A Book Review by Zinta Aistars



# Paperback: 64 pages
# Publisher: New Issues Poetry Press; 1st ed edition, 1998
# ISBN: 0932826652
# $12.00


There is no stopping the magic that comes from the wand - the pen - in Seuss's hand. It bursts forth like a bouquet of outrageously colored wildflowers from this first collection of her poems. It is not an easy magic. The sweat beads and trickles down the side of this magician's face. There is grit and suffering behind the art. The reader feels, must feel, her loss, her pain, and senses the strength that will carry her through to the next battle.

"You'll hear me coming," Seuss writes in her poem "Whole." And we do. We hear her with bells on, we hear her heavy breathing in the night, we hear her praying in the dark, we hear her roaring at the heavens, we hear her whispering a longing that will outlast all of us. The presence of Seuss in her poetry is not a mild or meek one.

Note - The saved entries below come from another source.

Definition resolve_harness_path (ctx : SdlcCtx X) (worktree : string) : SD string :=
  let repo_path := path_join (path_join worktree "planning") "harness.json" in
  match ev_spec_slug ctx with
  | Some slug =>
      let per_spec_path := path_join (path_join (path_join worktree "planning") slug) "harness.json" in
      there <~ esilent (h_exists per_spec_path) ;;
      eret (if (there : bool) then per_spec_path else repo_path)
  | None => eret repo_path
  end.

(** The checks of a harness file, and whether there is one. *)
Definition load_harness_checks (path : string) : SD (result (bool * list value) NodeError) :=
  there <~ esilent (h_exists path) ;;
  if (there : bool) then
    r <~ esilent (h_read_to_string path) ;;
    match r with
    | Err err => eret (Err (NodeError_new ("failed to read " +:+ path +:+ ": " +:+ err)))
    | Ok raw =>
        match json_parse raw with
        | Err err => eret (Err (NodeError_new ("failed to parse " +:+ path +:+ ": " +:+ err)))
        | Ok harness =>
            eret (Ok (true, default [] (v ← jget harness "validation"; c ← jget v "checks"; as_array c)))
        end
    end
  else eret (Ok (false, [])).

Definition finish_test (guard : option CheckResult) (check_results : list CheckResult)
    (failed_names : list string) (selection : CheckSelection) (heavy : HeavyMeta) : TestResult :=
  let '(check_results, failed_names) :=
    match guard with
    | Some g => (g :: check_results, check_name g :: failed_names)
    | None => (check_results, failed_names)
    end in
  let all_passed := bool_decide (failed_names = []) in
  let failure_summary := if all_passed then ""
                         else "Failed checks: " +:+ String.concat ", " failed_names in
  TestRan all_passed check_results failure_summary (sel_depth selection) (sel_source selection)
    (excluded selection) heavy.

Definition harness_missing (path : string) (id : Z) : CheckResult :=
  mkCheckResult "harness-missing" "harness-missing" false ""
    ("no planning/harness.json found at " +:+ path +:+ " and task " +:+ pretty id
     +:+ " declares no validation_commands: nothing to validate against, so this is a gating failure rather than a silent pass")
    Fixable.

Definition queue_park_active (policy : SdlcPolicy) (class : string) : bool :=
  bool_decide (test_dispatch policy = QueuePark) && h_class_configured class.

Definition TestTaskNode_process (ctx : SdlcCtx X) : SD (result (SdlcCtx X) NodeError) :=
  worktree <~? eret (worktree_path ctx) ;;
  let spec_dir := spec_dir_for_baseline ctx worktree in
  policy <~? eret (resolved_policy ctx) ;;
  let depth := test_depth policy in
  current <~? eret (current_task_fields ctx) ;;
  task <~? eret (current_task_state ctx "TestTaskNode") ;;
  guard <~ verify_claimed_writes ctx task worktree ;;
  harness_path <~ resolve_harness_path ctx worktree ;;
  harness <~? load_harness_checks harness_path ;;
  let '(harness_exists, harness_checks) := harness in
  let repo := default DEFAULT_REPO_SLUG (ev_repo ctx) in
  if negb harness_exists && bool_decide (validation_commands task = []) then
    let result := harness_missing harness_path (current_task_id current) in
    eret (Ok (put_test (finish_test guard [result] [check_name result] (mkCheckSelection "harness" depth [])
                          (mkHeavyMeta "disabled" None "test" 0 false)) ctx))
  else
    let '(selected_checks, selection) :=
      select_task_checks harness_checks (validation_commands task) depth true in
    let job := mkCheckJob "test" repo worktree (omap (fun c => field_str c "command") selected_checks) in
    if queue_park_active policy "test" then
      job_id <~ esilent h_new_v4 ;;
      elog (SubmittedJob job_id job) ;~
      esilent (h_submit job_id job) ;~
      eret (Ok (park job_id (put_test (TestQueued job_id guard) ctx)))
    else
      meta <~ esilent (h_admit job) ;;
      out <~ run_checks selected_checks worktree spec_dir ;;
      let '(results, failed) := out in
      esilent (h_record job (bool_decide (failed = [])) results) ;~
      eret (Ok (put_test (finish_test guard results failed selection meta) ctx)).
End Checks.

(** * Facts *)

Section Facts.
Context {X : Extern} {HX : ExternLaws X} {H : Host X} {UC : UnicodeCase} {RF : RustFmt} {CL : CheckLibs X}.

(** ** Selection *)

Lemma field_str_set check k v k' :
  kind check = KObject ->
  field_str (jset check k (jstr v)) k' = if String.eqb k k' then Some v else field_str check k'.
Proof.
  intros Hk. unfold field_str. rewrite jget_set by done. destruct (String.eqb k k'); [|done].
  cbn. apply as_str_str.
Qed.

Lemma select_loop_spec depth per_task harness :
  let '(selected, dropped) := select_loop depth per_task harness in
  selected = map (substituted depth) (List.filter (fun c => negb (drops per_task c)) harness) /\
  dropped = map (fun c => default "" (field_str c "name")) (List.filter (drops per_task) harness).
Proof.
  induction harness as [|c l IH]; cbn; [done|]. destruct (select_loop depth per_task l) as [s d].
  destruct IH as [-> ->]. by destruct (drops per_task c).
Qed.

(** A task's own validation commands are the whole selection, verbatim and
    gating; otherwise the harness's checks are kept in order, less the disabled
    ones and, per task, those that opt out, whose names are the record of what
    was dropped.  At depth fast a check's fast command replaces its command and
    nothing else of it. *)
Theorem select_task_checks_spec harness cmds depth per_task :
  let '(selected, sel) := select_task_checks harness cmds depth per_task in
  sel_depth sel = depth /\
  (cmds <> [] -> map (fun c => (field_str c "command", gates_of c, check_kind_of c)) selected
                 = map (fun cmd => (Some cmd, true, "command")) cmds /\
                 excluded sel = [] /\ Forall (fun c => is_disabled c = false) selected) /\
  (cmds = [] -> selected = map (substituted depth) (List.filter (fun c => negb (drops per_task c)) harness) /\
                excluded sel = map (fun c => default "" (field_str c "name"))
                                 (List.filter (drops per_task) harness)) /\
  (forall c cmd, kind c = KObject -> field_str c "fastCommand" = Some cmd -> cmd <> "" ->
     field_str (substituted Fast c) "command" = Some cmd /\
     forall k, k <> "command" -> jget (substituted Fast c) k = jget c k).
Proof.
  assert (Hfast : forall c cmd, kind c = KObject -> field_str c "fastCommand" = Some cmd -> cmd <> "" ->
     field_str (substituted Fast c) "command" = Some cmd /\
     forall k, k <> "command" -> jget (substituted Fast c) k = jget c k).
  { intros c cmd Hk E Hne. unfold substituted. rewrite E. cbn [mbind option_bind].
    unfold nonempty. rewrite (proj2 (String.eqb_neq _ _) Hne), (proj2 (is_object_true c) Hk).
    split; [by rewrite field_str_set|]. intros k Hne'. rewrite jget_set by done.
    by destruct (String.eqb_spec "command" k) as [<-|]. }
  destruct cmds as [|cmd cmds]; cbn [select_task_checks].
  - pose proof (select_loop_spec depth per_task harness) as Hs.
    destruct (select_loop depth per_task harness) as [selected dropped].
    split; [done|]. split; [done|]. split; [|exact Hfast]. by intros _.
  - split; [done|]. split; [|split; [done|exact Hfast]]. intros _. split; [|split; [done|]].
    + apply list_eq. intros k. change (@map) with (@list_fmap).
      rewrite (list_lookup_fmap _ (imap _ _)), list_lookup_imap, list_lookup_fmap.
      destruct ((cmd :: cmds) !! k) as [c|]; [|done]. cbn [fmap option_fmap option_map]. f_equal.
      unfold gates_of, check_kind_of, field_bool, field_str, synthesized_check.
      rewrite !jget_json_object. cbn. by rewrite !as_str_str, as_bool_bool.
    + apply Forall_forall. intros c (i & cmd' & -> & _)%elem_of_lookup_imap.
      unfold is_disabled, field_bool, synthesized_check. by rewrite jget_json_object.
Qed.

(** ** The suite *)

(** Each check run after the previous one, in the state it left. *)
Fixpoint checks_ran (worktree spec_dir : string) (checks : list value) (w : HW)
    (results : list CheckResult) (w' : HW) (t : list (SdlcEvent X)) : Prop :=
  match checks, results with
  | [], [] => w' = w /\ t = []
  | c :: checks, r :: results =>
      exists w1 t1 t2, run_check c worktree spec_dir w = (r, w1, t1) /\ t = t1 ++ t2 /\
        checks_ran worktree spec_dir checks w1 results w' t2
  | _, _ => False
  end.
Definition failed_of (checks : list value) (results : list CheckResult) : list string :=
  omap (fun cr => if gates_of cr.1 && negb (passed cr.2) then Some (check_name cr.2) else None)
    (zip checks results).
Definition enabled (checks : list value) : list value :=
  List.filter (fun c => negb (is_disabled c)) checks.

Lemma run_checks_from worktree spec_dir checks acc w out w' t :
  efold (run_one worktree spec_dir) checks acc w = (out, w', t) ->
  exists results, out = (acc.1 ++ results, acc.2 ++ failed_of (enabled checks) results) /\
    checks_ran worktree spec_dir (enabled checks) w results w' t.
Proof.
  revert acc w t. induction checks as [|c checks IH]; intros [rs fs] w t E.
  - apply eret_inv in E as (-> & -> & ->). exists []. cbn. by rewrite !app_nil_r.
  - cbn [efold] in E. apply ebind_inv in E as (acc & w1 & t1 & t2 & E1 & E2 & ->).
    cbn [run_one] in E1. unfold enabled. cbn [List.filter]. destruct (is_disabled c) eqn:Ed.
    + apply eret_inv in E1 as (-> & -> & ->). by apply IH in E2.
    + apply ebind_inv in E1 as (r & w2 & u1 & u2 & Er & E1 & ->). apply eret_inv in E1 as (-> & -> & ->).
      apply IH in E2 as (results & -> & Hran). exists (r :: results). cbn [fst snd negb]. split.
      * unfold failed_of. cbn [zip zip_with omap list_omap fst snd].
        destruct (gates_of c && negb (passed r)); by rewrite <- !app_assoc.
      * cbn [checks_ran]. rewrite app_nil_r. eauto 6.
Qed.

Lemma checks_ran_length wt sd cs w rs w' t : checks_ran wt sd cs w rs w' t -> length rs = length cs.
Proof.
  revert w rs t. induction cs as [|c cs IH]; intros w [|r rs] t; cbn; try done.
  intros (w1 & t1 & t2 & _ & _ & Hr). f_equal. by eapply IH.
Qed.

(** The suite runs exactly the enabled checks, one after the other; it
    reports as failed the gating ones among them that did not pass, in order. *)
Theorem run_checks_spec checks worktree spec_dir w results failed w' t :
  run_checks checks worktree spec_dir w = ((results, failed), w', t) <->
  checks_ran worktree spec_dir (enabled checks) w results w' t /\
  failed = failed_of (enabled checks) results.
Proof.
  destruct (run_checks checks worktree spec_dir w) as [[[rs fs] w2] t2] eqn:E.
  apply run_checks_from in E as (rs' & [= -> ->] & Hran). split; [by intros [= <- <- <- <-]|].
  intros [Hran' ->].
  assert (Hdet : forall cs w rs rs' w1 w2 t1 t2, checks_ran worktree spec_dir cs w rs w1 t1 ->
            checks_ran worktree spec_dir cs w rs' w2 t2 -> rs = rs' /\ w1 = w2 /\ t1 = t2).
  { clear. induction cs as [|c cs IH]; intros w [|r rs] [|r' rs'] w1 w2 t1 t2; cbn; try done.
    - by intros [-> ->] [-> ->].
    - intros (u & a & b & E1 & -> & H1) (u' & a' & b' & E2 & -> & H2). rewrite E1 in E2.
      injection E2 as <- <- <-. by destruct (IH _ _ _ _ _ _ _ H1 H2) as (-> & -> & ->). }
  by destruct (Hdet _ _ _ _ _ _ _ _ Hran Hran') as (-> & -> & ->).
Qed.

Lemma failed_of_nil cs rs :
  length rs = length cs ->
  failed_of cs rs = [] <-> Forall2 (fun c r => gates_of c = true -> passed r = true) cs rs.
Proof.
  revert rs. induction cs as [|c cs IH]; intros [|r rs] Hl; try done.
  unfold failed_of. cbn [zip zip_with omap list_omap fst snd]. rewrite Forall2_cons. injection Hl as Hl.
  specialize (IH rs Hl). unfold failed_of in IH. rewrite <- IH.
  destruct (gates_of c), (passed r); cbn; naive_solver.
Qed.

(** ** The guard *)

(** The write guard lets a task through exactly when the worktree shows a
    change, every deleted path was declared, and a declared file, if any was
    declared, was touched. *)
Theorem judge_changes_spec task claimed since changed :
  judge_changes task claimed since changed = None <->
  changed <> [] /\
  (forall st p, (st, p) ∈ changed -> contains_char "D" st = true -> p ∈ task_files task) /\
  (task_files task <> [] -> exists st p, (st, p) ∈ changed /\ p ∈ task_files task).
Proof.
  unfold judge_changes. destruct changed as [|[st0 p0] changed]; cbn [map]; [split; [done|by intros []]|].
  change (p0 :: map snd changed) with (map snd ((st0, p0) :: changed)).
  set (l := (st0, p0) :: changed). destruct (find _ l) as [[st p]|] eqn:E.
  - split; [done|]. intros (_ & Hd & _). apply find_some in E as [Hin E]. cbn [fst snd] in E.
    apply andb_true_iff in E as [E1 E2]. apply negb_true_iff, bool_decide_eq_false in E2.
    exfalso. apply E2, (Hd st); [by apply list_elem_of_In|done].
  - assert (Hd : forall st p, (st, p) ∈ l -> contains_char "D" st = true -> p ∈ task_files task).
    { intros st p Hin Hc. pose proof (find_none _ _ E (st, p)) as Hn. cbn [fst snd] in Hn.
      rewrite Hc in Hn. specialize (Hn (proj1 (list_elem_of_In _ _) Hin)).
      cbn [andb] in Hn. apply negb_false_iff, bool_decide_eq_true in Hn. done. }
    assert (Ht : existsb (fun path => bool_decide (path ∈ task_files task)) (map snd l) = true <->
                 exists st p, (st, p) ∈ l /\ p ∈ task_files task).
    { rewrite existsb_exists. setoid_rewrite in_map_iff. setoid_rewrite <- list_elem_of_In.
      setoid_rewrite bool_decide_eq_true. split.
      - intros (p & ([st q] & <- & Hin) & Hp). eauto.
      - intros (st & p & Hin & Hp). eauto. }
    destruct (bool_decide_reflect (task_files task = [])) as [Hf|Hf]; cbn [negb andb].
    + split; [|done]. intros _. split_and!; [done|exact Hd|done].
    + destruct (existsb _ _); cbn [negb]; (split; [|naive_solver]); intros ?; [|done].
      split_and!; [done|exact Hd|naive_solver].
Qed.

Seuss's poetry returns repeatedly to themes of loss and grief, which provoke a fierce and stubborn survival response. She expresses a stubborn claim to her woman's strength - "Scars are erogenous zones" - even as she longs for the balm of a divine healing presence. For Seuss, God, usually female, is an approachable presence, found everywhere and in everyone, in the most everyday people and places, as likely to be wearing a blonde wig and green eye shadow as to be a lumbering bear with claws.

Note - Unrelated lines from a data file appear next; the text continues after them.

Lemma walk_ends p fuel n ctx s w r w' t :
  config_ok p n ctx s -> steps_left (max_review_attempts p) n ctx s <= Z.of_nat fuel ->
  walk_loop fuel n ctx w = (r, w', t) -> r <> None.
Proof.
  revert n ctx s w r w' t. induction fuel as [|fuel IH]; intros n ctx s w r w' t Hc Hfuel.
  { pose proof (steps_positive p n ctx s). lia. }
  intros [(e & ->)|(ctx' & w1 & t1 & E1 & Hcase)]%walk_unfold; [done|].
  destruct Hcase as [[-> _]|[(_ & _ & -> & _)|[(e & _ & _ & -> & _)|(m & t2 & Hr & Hm & E2 & ->)]]]; try done.
  destruct (loop_step _ _ _ _ _ _ _ _ Hc E1) as (s' & _ & _ & Hgo). destruct (Hgo Hr m Hm) as [Hc' Hlt].
  eapply IH; [exact Hc'|lia|exact E2].
Qed.

Lemma walk_accounts p fuel n ctx s w e ctx' w' t :
  config_ok p n ctx s -> walk_loop fuel n ctx w = (Some (Left e ctx'), w', t) ->
  exists m s', latest_state ctx' = Ok s' /\ next_node m ctx' = Some (Leave e) /\
    accounted (open_after m - open_at n) s t s'.
Proof.
  revert n ctx s w t. induction fuel as [|fuel IH]; intros n ctx s w t Hc; [by intros ([=] & _)%eret_inv|].
  intros [(? & [=])|(c1 & w1 & t1 & E1 & Hcase)]%walk_unfold.
  destruct (loop_step _ _ _ _ _ _ _ _ Hc E1) as (s1 & Hs1 & Hcnt%counted_accounted & Hgo).
  destruct Hcase as [[[=] _]|[(_ & _ & [=] & _)|[(e' & _ & Hl & [= -> ->] & ->)|(m & t2 & Hr & Hm & E2 & ->)]]].
  - by exists n, s1.
  - destruct (Hgo Hr m Hm) as [Hc' _]. destruct (IH _ _ _ _ _ Hc' E2) as (m' & s' & Hs' & Hl & Hacc).
    exists m', s'. split; [done|]. split; [done|]. pose proof (accounted_app _ _ _ _ _ _ _ Hcnt Hacc) as H12.
    rewrite (goto_opens _ _ _ Hm) in H12. replace (open_after m' - open_at n) with
      (open_after n - open_at n + (open_after m' - open_after n)) by lia. exact H12.
Qed.

(** A run may enter the loop: a policy, a state with distinct task ids, and
    counters that the loop cannot wrap. *)
Record loop_entry (p : SdlcPolicy) (ctx : SdlcCtx X) (s : SDLCState) : Prop := {
  e_policy : resolved_policy ctx = Ok p;
  e_running : md_suspended ctx = false;
  e_state : latest_state ctx = Ok s;
  e_ids : NoDup (map task_id (tasks s));
  e_room : room (10 * work_left (max_review_attempts p) s + 10) s
}.
Lemma entry_config p ctx s : loop_entry p ctx s -> config_ok p QueueRouter ctx s.
Proof. intros []. by split. Qed.

(** C6: the task loop ends.  Entered with distinct task ids and counters that
    have room, the walk over the ten nodes reaches a router's exit, a parked
    check, a missing route or a failing node within ten steps for every
    attempt still allowed, and ten more. *)
Theorem task_loop_ends p ctx s w fuel :
  loop_entry p ctx s -> 10 * work_left (max_review_attempts p) s + 10 <= Z.of_nat fuel ->
  exists r w' t, walk_loop fuel QueueRouter ctx w = (Some r, w', t).
Proof.
  intros He Hfuel. destruct (walk_loop fuel QueueRouter ctx w) as [[[r|] w'] t] eqn:E; [eauto|].
  by destruct (walk_ends p fuel QueueRouter ctx s w None w' t (entry_config _ _ _ He) Hfuel E).
Qed.

Lemma left_drained m ctx s :
  latest_state ctx = Ok s -> next_node m ctx = Some (Leave FinalValidationNode) ->
  next_pending s (allowed_task_ids ctx) = None.
Proof.
  intros Hs Hl. destruct m; cbn in Hl;
    unfold route_queue, route_triage, route_review, bounded_review_retry_route, mbind, option_bind in Hl;
    rewrite ?Hs in Hl; repeat case_match; simplify_eq; done.
Qed.

(** C5: the task loop accounts for every attempt.  When the walk leaves the
    loop, the run's counters have grown by the calls the log shows: every call
    of the implementer became a task done, a retry of one, or (on the way to
    the wrap-up only) the attempt it gives up on; no task is lost or renamed;
    and the way to the final validation means no allowed task is pending. *)
Theorem loop_conserves p ctx s w fuel e ctx' w' t :
  loop_entry p ctx s -> walk_loop fuel QueueRouter ctx w = (Some (Left e ctx'), w', t) ->
  exists s', latest_state ctx' = Ok s' /\
    calls "ImplementTaskNode" t
      = (done_count s' - done_count s) + (attempts_sum (tasks s') - attempts_sum (tasks s))
        + match e with FinalValidationNode => 0 | WrapUpNode => 1 end /\
    total_attempts (telemetry s') - total_attempts (telemetry s) = calls "ImplementTaskNode" t /\
    review_attempts (telemetry s') - review_attempts (telemetry s) = calls "ConsolidatedReviewNode" t /\
    tasks_passed (telemetry s') - tasks_passed (telemetry s) = done_count s' - done_count s /\
    map task_id (tasks s') = map task_id (tasks s) /\
    (e = FinalValidationNode -> next_pending s' (allowed_task_ids ctx') = None).
Proof.
  intros He E. destruct (walk_accounts _ _ _ _ _ _ _ _ _ _ (entry_config _ _ _ He) E) as (m & s' & Hs' & Hl & []).
  exists s'. pose proof (leave_opens _ _ _ Hl) as Ho. unfold unsettled in *. cbn [open_at] in *.
  split_and!; try lia; try done. intros ->. by eapply left_drained.
Qed.

(** ** What precedes a task's being marked done *)

(** The configurations the walk reaches: the node to process, its context. *)
Inductive reached (ctx0 : SdlcCtx X) : LoopNode -> SdlcCtx X -> Prop :=
| R_start : reached ctx0 QueueRouter ctx0
| R_next n ctx w ctx' w' t m :
    reached ctx0 n ctx -> process_node n ctx w = (Ok ctx', w', t) -> md_suspended ctx' = false ->
    next_node n ctx' = Some (Goto m) -> reached ctx0 m ctx'.

(** The configuration before the [k]-th node of the walk, if it gets there. *)
Fixpoint loop_at (k : nat) (n : LoopNode) (ctx : SdlcCtx X) (w : HW) : option (LoopNode * SdlcCtx X * HW) :=
  match k with
  | O => Some (n, ctx, w)
  | S k =>
      match process_node n ctx w with
      | (Ok ctx', w', _) =>
          if md_suspended ctx' then None
          else match next_node n ctx' with Some (Goto m) => loop_at k m ctx' w' | _ => None end
      | _ => None
      end
  end.

Lemma loop_at_reached ctx0 k n ctx w m ctx' w' :
  reached ctx0 n ctx -> loop_at k n ctx w = Some (m, ctx', w') -> reached ctx0 m ctx'.
Proof.
  revert n ctx w. induction k as [|k IH]; intros n ctx w Hr; cbn [loop_at]; [by intros [= <- <- _]|].
  destruct (process_node n ctx w) as [[[c|e] w1] t1] eqn:E; [|done]. destruct (md_suspended c) eqn:Es; [done|].
  destruct (next_node n c) as [[m'|]|] eqn:Em; try done. apply IH. by eapply R_next.
Qed.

In other poems, Seuss talks of her father, who died when she was young, and, one suspects, has left her with a longing that intertwines with her longing for God, the sometimes father-figure. The longing is not for an afterlife, but a now-life, today, here, in the very instant that Seuss reveals herself in all her faulty and gorgeous humanity. With such intense living comes intense suffering. Loneliness is her lurking demon in the dark.

The slim volume is divided into three sections. The first focuses on autobiographical themes, and the second resounds with a philosophical timbre. The final section is written on Drummond Island, off the coast of Michigan's Upper Peninsula where Seuss sometimes goes to gather her thoughts and, perhaps, meet with God in the form of a black bear. The loneliness, the loss, the many farewells, in this section become a more prominent motif.

After Seuss has driven into her deepest need, beyond the loss, she wonders:

Could it be
that something still waits for me,
open-armed, on that other shore?

We await anxiously the next slim volume to find out.